• _EXERCISE DETAILS_: Return, word for word, only the lines of the data below that lie between the line with "destruct (main_file (ri_cursors" and the line with "cbn [wal_options Dir].", those two lines included.

• _RAW DATA_:
(** The cursor file, when one is asked for, is absent, empty or parses. *)
Definition cursor_file_ok (f : cliFlags) (io : run_io) : Prop :=
  f_cursorFile f = "" ∨ main_file (ri_cursors io) ≠ FGarbage.

Lemma open_cursors_spec f io : calls_fine f io → (∃ c, open_cursors f io = inl c) ↔ cursor_file_ok f io.
Proof.
  intros H. unfold open_cursors, cursor_file_ok, NewFileCursorStore, loadFromDisk.
  rewrite (cf_cursor_dir _ _ H), (cf_cursor_read _ _ H). cbn [negb]. case_bool_decide; [naive_solver|].
  destruct (main_file (ri_cursors io)); naive_solver.
Qed.

Lemma open_wal_fine f io : calls_fine f io → ∃ w, open_wal f io = inl w.
Proof.
  intros H. unfold open_wal, Open, openSegment. case_bool_decide as Hd; [eauto|].
  cbn [wal_options Dir]. rewrite bool_decide_eq_false_2, (cf_mkdir _ _ H), (cf_readdir _ _ H), (cf_open _ _ H) by done.
  cbn [negb orb]. rewrite bool_decide_eq_false_2 by apply (cf_segments _ _ H). eauto.
Qed.

Lemma parseAgents_nil : parseAgents "" = [].
Proof. vm_compute. reflexivity. Qed.

Lemma openOutput_ok p : is_Some (openOutput true p).
Proof. unfold openOutput. repeat case_bool_decide; eauto. Qed.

• _RESPONSE_:
  destruct (main_file (ri_cursors io)); naive_solver.
Qed.

Lemma open_wal_fine f io : calls_fine f io → ∃ w, open_wal f io = inl w.
Proof.
  intros H. unfold open_wal, Open, openSegment. case_bool_decide as Hd; [eauto|].
  cbn [wal_options Dir]. rewrite bool_decide_eq_false_2, (cf_mkdir _ _ H), (cf_readdir _ _ H), (cf_open _ _ H) by done.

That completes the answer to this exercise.